Friday, 18 February 2011

Retail – Is Shelf Space Wasted?

Every shop selling items to consumers has the same set of problems. The visible problem is surpluses of products clients apparently don’t really want. These will sooner or later result in steep discounts and write-offs. The invisible one is shortages of products that clients do want but have to find in a competitor’s shop. Both problems send consumers consciously or unconsciously to those shops where consumers have the highest chance to find what they desire.

The Retailer’s Limiting Factor (Constraint)

The number of clients that want to buy products from the retailer’s shop determine his sales and income. The limiting factor or constraint of every retailer is the number of clients he manages to entice into his store.

The more potential clients, in other words the higher the traffic, a shop has the higher sales and profits will be. Store traffic is what drives profits and every store manager and retailer’s primary concern is how to get more people into his store(s). The choice of products, the best possible location, promotions, advertising and window dressing are all designed to entice consumers into the shop. Every one of these tactics is a way to “exploit” the constraint – the number of customers that enter the store.

The limiting factor (constraint) of every retailer and shop is therefore the consumer traffic in the store(s).

Get the Most from Consumer Traffic in your Shop

Merchandisers spend a great deal of time and effort developing what the hope will be attractive products and offers for consumers. Since they have to decide well in advance they must forecast or guess what will actually attract the consumer – what products, what prices, what colours what sizes and many other parameters. Particularly fashion products (those that change from season to season) are difficult to forecast. Orders for fashion products are placed well before the first sale will be made. A good merchandiser, one that makes good decisions year in and year out is worth his or her weight in gold.

Most retailers and their merchandisers are not fully aware of the penalties of product surpluses and product shortages.

Surpluses take away shelf space from popular items, which damages sales. Surpluses must be discounted to recoup at least the investment made in the stock. Discounting blocks full price sales in three ways – a discounted sale removes the need for the article, discounts and the associated promotions tend to block popular items from view and consumers learn from experience that it is worth it to wait until discounting begins.

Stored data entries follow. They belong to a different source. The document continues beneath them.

(** In the order of registration. *)
Definition FAMILIES : list Family := [block_height; block_time_seconds; blocks_produced_total; block_size_bytes; transactions_total; transactions_pending; transaction_size_bytes; transaction_gas_used; transaction_fee; peers_connected; peer_messages_total; peer_latency_ms; consensus_round; consensus_proposals_total; consensus_votes_total; consensus_timeouts_total; mempool_size; mempool_bytes; storage_disk_bytes; storage_read_latency; storage_write_latency; api_requests_total; api_request_duration; system_cpu_percent; system_memory_bytes; system_uptime_seconds].
#[local] Close Scope string_scope.

(** ** The crate *)

(** [with_label_values(labels)] followed by [inc], [set] or [observe]. *)
Inductive Update : Type := Inc | Set_ (v : f64) | Observe (v : f64).
Record MetricCall : Type := mkCall { on_family : Family; label_values : list string; update : Update }.

Class Prometheus : Type := {
  Registry : Type;
  MetricFamily : Type;
  registry_new : Registry;
  register : Family -> ST Registry string unit;
  perform : MetricCall -> ST Registry string unit;
  gather : Registry -> list MetricFamily;
  encode_to_string : list MetricFamily -> option string
}.
(** Names are registered once; a call with as many values as the family has labels succeeds; a new registry
    has nothing to gather, and nothing is encoded as the empty text. *)
Class PrometheusLaws `(Prometheus) : Type := {
  registered : Registry -> list Family;
  register_fresh : forall f r, fam_name f ∉ map fam_name (registered r) ->
    exists r', register f r = (Ok tt, r') /\ registered r' = registered r ++ [f];
  register_again : forall f r, fam_name f ∈ map fam_name (registered r) -> exists e, register f r = (Err e, r);
  perform_matching : forall c r, on_family c ∈ registered r -> length (label_values c) = length (fam_labels (on_family c)) ->
    exists r', perform c r = (Ok tt, r') /\ registered r' = registered r;
  gather_new : gather registry_new = [];
  encode_nothing : encode_to_string [] = Some ""%string
}.

Section Metrics.
Context `{Pr : Prometheus}.
Abbreviation M := (ST Registry string).

(** ** PacyteMetrics: handles to the families, once they are registered *)

Fixpoint register_all (l : list Family) : M unit :=
  match l with
  | [] => sret tt
  | f :: l => run! register f in register_all l
  end.
Definition pacyte_metrics_new : M unit := register_all FAMILIES.

(** ** MetricsServer *)

Record MetricsServer : Type := mkServer { server_node_id : string; server_registry : Registry }.
Definition server_new (node_id : Z) : M MetricsServer :=
  run! pacyte_metrics_new in
  let registry := registry_new in
  sret (mkServer (pretty node_id) registry).
Definition metrics_handler (registry : Registry) : string := default ""%string (encode_to_string (gather registry)).
(** The answer of the route [/metrics]. *)
Definition server_answer (s : MetricsServer) : string := metrics_handler (server_registry s).

(** ** MetricsRecorder *)

Record MetricsRecorder : Type := mkRecorder { node_id : string }.
Definition recorder_new (node_id : Z) : MetricsRecorder := mkRecorder (pretty node_id).
Definition on (f : Family) (labels : list string) (u : Update) : M unit := perform (mkCall f labels u).

Section Recorder.
Context (r : MetricsRecorder).
Definition record_block (height : Z) (time_secs : f64) (size_bytes : Z) (is_validator : bool) : M unit :=
  run! on block_height [node_id r] (Set_ (f64_of height)) in
  run! on block_time_seconds [node_id r] (Observe time_secs) in
  run! on block_size_bytes [node_id r] (Observe (f64_of size_bytes)) in
  if is_validator then on blocks_produced_total [node_id r; "true"%string] Inc else sret tt.
Definition record_transaction (tx_type : string) (size_bytes gas_used fee : Z) : M unit :=
  run! on transactions_total [node_id r; tx_type] Inc in
  run! on transaction_size_bytes [node_id r] (Observe (f64_of size_bytes)) in
  run! on transaction_gas_used [node_id r] (Observe (f64_of gas_used)) in
  on transaction_fee [node_id r] (Observe (f64_div (f64_of fee) (f64_of 1000000))).
Definition record_peer (count : Z) : M unit := on peers_connected [node_id r] (Set_ (f64_of count)).
Definition record_peer_message (direction msg_type : string) : M unit := on peer_messages_total [node_id r; direction; msg_type] Inc.
Definition record_consensus_round (height round : Z) : M unit := on consensus_round [node_id r; pretty height] (Set_ (f64_of round)).
Definition record_consensus_proposal (accepted : bool) : M unit :=
  let result := if accepted then "accepted"%string else "rejected"%string in
  on consensus_proposals_total [node_id r; result] Inc.
Definition record_consensus_vote (vote_type : string) : M unit := on consensus_votes_total [node_id r; vote_type] Inc.
Definition record_consensus_timeout (phase : string) : M unit := on consensus_timeouts_total [node_id r; phase] Inc.
Definition record_mempool (size bytes : Z) : M unit :=
  run! on mempool_size [node_id r] (Set_ (f64_of size)) in
  on mempool_bytes [node_id r] (Set_ (f64_of bytes)).
Definition record_api_request (method path : string) (status : Z) (duration_secs : f64) : M unit :=
  run! on api_requests_total [node_id r; method; path; pretty status] Inc in
  on api_request_duration [node_id r; method; path] (Observe duration_secs).
End Recorder.

Inductive RecordOp : Type :=
| RBlock (height : Z) (time_secs : f64) (size_bytes : Z) (is_validator : bool)
| RTransaction (tx_type : string) (size_bytes gas_used fee : Z)
| RPeer (count : Z)
| RPeerMessage (direction msg_type : string)
| RRound (height round : Z)
| RProposal (accepted : bool)
| RVote (vote_type : string)
| RTimeout (phase : string)
| RMempool (size bytes : Z)
| RApi (method path : string) (status : Z) (duration_secs : f64).
Definition run_record (r : MetricsRecorder) (op : RecordOp) : M unit :=
  match op with
  | RBlock h t s v => record_block r h t s v
  | RTransaction t s g f => record_transaction r t s g f
  | RPeer n => record_peer r n
  | RPeerMessage d t => record_peer_message r d t
  | RRound h n => record_consensus_round r h n
  | RProposal a => record_consensus_proposal r a
  | RVote t => record_consensus_vote r t
  | RTimeout p => record_consensus_timeout r p
  | RMempool s b => record_mempool r s b
  | RApi m p s d => record_api_request r m p s d
  end.
Fixpoint run_records (r : MetricsRecorder) (ops : list RecordOp) : M unit :=
  match ops with [] => sret tt | op :: ops => run! run_record r op in run_records r ops end.
End Metrics.

(** ** Properties *)

Section Properties.
Context `{Pr : Prometheus} `{PL : !PrometheusLaws Pr}.

Lemma families_distinct : NoDup (map fam_name FAMILIES).
Proof. apply (bool_decide_eq_true_1 _). by vm_compute. Qed.

Lemma register_all_spec l : forall g, NoDup (map fam_name l) -> (forall f, f ∈ l -> fam_name f ∉ map fam_name (registered g)) ->
  exists g', register_all l g = (Ok tt, g') /\ registered g' = registered g ++ l.
Proof.
  induction l as [|f l IH]; intros g Hn Hf; cbn [register_all]; [exists g; by rewrite app_nil_r|]. cbn [map] in Hn. apply NoDup_cons in Hn as [Hnin Hn].
  destruct (register_fresh f g) as (g1 & E1 & R1); [apply Hf; left|]. unfold sbind. rewrite E1.
  destruct (IH g1 Hn) as (g2 & E2 & R2); [|exists g2; split; [done|]; by rewrite R2, R1, <-app_assoc].
  intros f' Hf'. rewrite R1, map_app. cbn [map]. rewrite elem_of_app, list_elem_of_singleton. intros [H|H]; [apply (Hf f'); [by right|done]|].
  apply Hnin. rewrite <-H. by apply (list_elem_of_fmap_2 fam_name).
Qed.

Shortages are not usually measured – a sold out item is celebrated as a success while the associated missed sales are often forgotten.  Every extra 100€ of full price sales brings around 50€ to the bottom line. If shortages are about the same quantity as surpluses (say 30% of sales) they represent an enormous loss to the retailer and, at the same time, an enormous potential for bottom line improvement.

Decisions on product, style, price etc. will all remain very important. The decision to have the right products in the right place has already been made by every retailer. How to do this is the concern of every retailer and their merchandisers. So far, from all the evidence of discounts and factory outlets the problem has not been solved. It looks as big a problem as it always was.

Subordinate the Organisation to the above Decision

(The decision is: to have the right products in the right place has already been made by every retailer)

The retailer’s organization, including their suppliers, should take those actions necessary to ensure the right products are in the right place at the right time. This is where most retailers seem to get it wrong. Local optimisation is the culprit. Merchandisers are measured by the prices they achieve. The supply chain is measured by the cost of shipping. Suppliers are under pressure to deliver at the lowest possible cost. It is easy to see how operating decisions are based on cost leading the biggest possible production and shipping batches. Products are often bought to cover the entire season in order to achieve the lowest possible delivered cost. This thinking forgets all about the cost of surpluses and shortages.

This focus on delivered cost is the source of the huge penalties in shortages and surpluses. These penalties are a big multiple of the costs savings due to big batches.

Shouldn’t the supply chain must be charged with minimizing shortages and surpluses first and production and shipping costs second.

Expand

Once the supply chain has reduced shortages and surpluses customers will soon learn that the retailer’s shop is a good place to visit. There is a high chance the consumer will find what he is looking for. Customer loyalty will increase – more clients will be gained than lost. Traffic in shops increases.

Consumers talk to each other. If performance is maintained word of mouth will bring more and more clients to the store. The shop has exploited and expanded its constraint – traffic in the store.

Since profits are so dependent on store traffic the retailer’s returns should soon be far beyond the usual industry returns.

Will the Limiting factor (Constraint) Ever Move?

It is unlikely the supply chain will ever become the constraint. The retailer’s job remains the same – what should be the next step to draw even more clients into his shops.

Maybe a closer partnership with his suppliers – to be able to decide production plans much later and much closer to the real consumer demand.

A shop’s space is limited. It can stock only whatever actually fits comfortably into that space. It is essential that every meter of space produce the highest possible turnover (or sales). Is there a way to partner with suppliers to make sure every shelf has only fast moving popular items on it? How close can a shop get to such an ideal?

How much can shelf returns be improved by thinking just a little bit differently?